Monday, December 17, 2012

NEWTOWN

Amongst all the ink that's been devoted to last week's tragedy, there are dozens of articles that bring tears to the reader's eyes.  How could that not be, with twenty children dead--all of them, we now hear, between six and seven years of age.  I heard the President's remarks at the memorial service last night, and could not help but choke up myself as I heard the names of those twenty children solemnly recited.    We read reports about the chronology of the events, about the brave actions of adults at the school, the devastating effects on the community.  It's all so very sad.

And so deeply disturbing in what it all says about our country.  Here, for example, is an important article about target shooting in the Newtown area that appeared in the New York Times this morning.  It tells the story of the persistent sound of gunfire and explosions in and around the community, as target-shooting enthusiasts spilled over from overcrowded licensed ranges into open, public areas, where they practiced their skills on butane tanks or other targets equipped with explosives designed to explode when hit.  According to the article, in the year preceding the tragedy, the sound of gunfire and explosions became almost incessant, provoking persistent complaints to the police department. Alert to the possible dangers, the article says, police authorities tried to assert some minimal authority to assure community safety--but were thwarted by the organized resistance of gun owners to the least regulation.

We do love our violence and our noisy pyrotechnics.  The movies that dominate the box office are those that make a spectacle of gunfire and explosions.  The same, I hear, is true of the video games we promote amongst the young.  Reading the article, it's hard not to conclude that there is a substantial number of adults who have taken to translating this imaginative excess into reality.  It's all about fire-power, deafening sound, destruction.

This in itself, in my view, would be a disturbing commentary on our culture.  Worse, though, is the passion with which such attitudes and behavior are defended, and all reasonable efforts to keep them within the bounds of safety resisted as attacks upon individual liberty.  Does personal freedom now trump every other citizen's rights?  The right to live in safety, without the threat of bullets flying within a few feet of their homes?  To live without the continuous sound of gunfire in their ears?  To know that their children can attend school without the fear that some deranged person might appear with an assault weapon and multiple clips of ammunition and mow them down?
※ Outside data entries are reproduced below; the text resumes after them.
(** * Omnivore content handlers: the Twitter/X handler and the
      newsletter unsubscribe helpers

    A shallow embedding of
    [packages/content-handler/src/websites/twitter-handler.ts] and of the
    subscription service ([parseUnsubscribeMailTo], [sendUnsubscribeEmail]).

    Conventions.
    - A JavaScript string is a [string]: a sequence of code units, of which
      the model covers the values 0..255.
    - A regular-expression literal is a value of [regex]; [run] is the
      backtracking matcher of ECMAScript (continuation passing, greedy
      quantifiers, leftmost alternative first).
    - Asynchronous, effectful functions are computations in the monad [M]:
      they thread a [World] (the trace of observable events and the object
      store) and end in a value or in a thrown exception.
    - Everything the platform decides (HTTP answers, the headless browser,
      the HTML and URL parsers, the mailer) is read from an [Env]. *)

From Stdlib Require Import String Ascii ZArith Lia Bool List Sorted.
From stdpp Require Import base option list strings pretty gmap sorting.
The clash between individual freedom and the rights and responsibilities incurred if we wish to live in peaceful prosperity with our fellow human beings--particularly, perhaps, now that there are so many of us, and that our numbers are alarmingly increasing throughout the planet--that clash, it seems to me, is at the core of all our current social problems as well as our political controversies.  What will it take for us to recognize that our personal freedoms can never be unlimited, no matter how much we may desire it; and that some sacrifice, some compromise is needed for the well-being of our human community?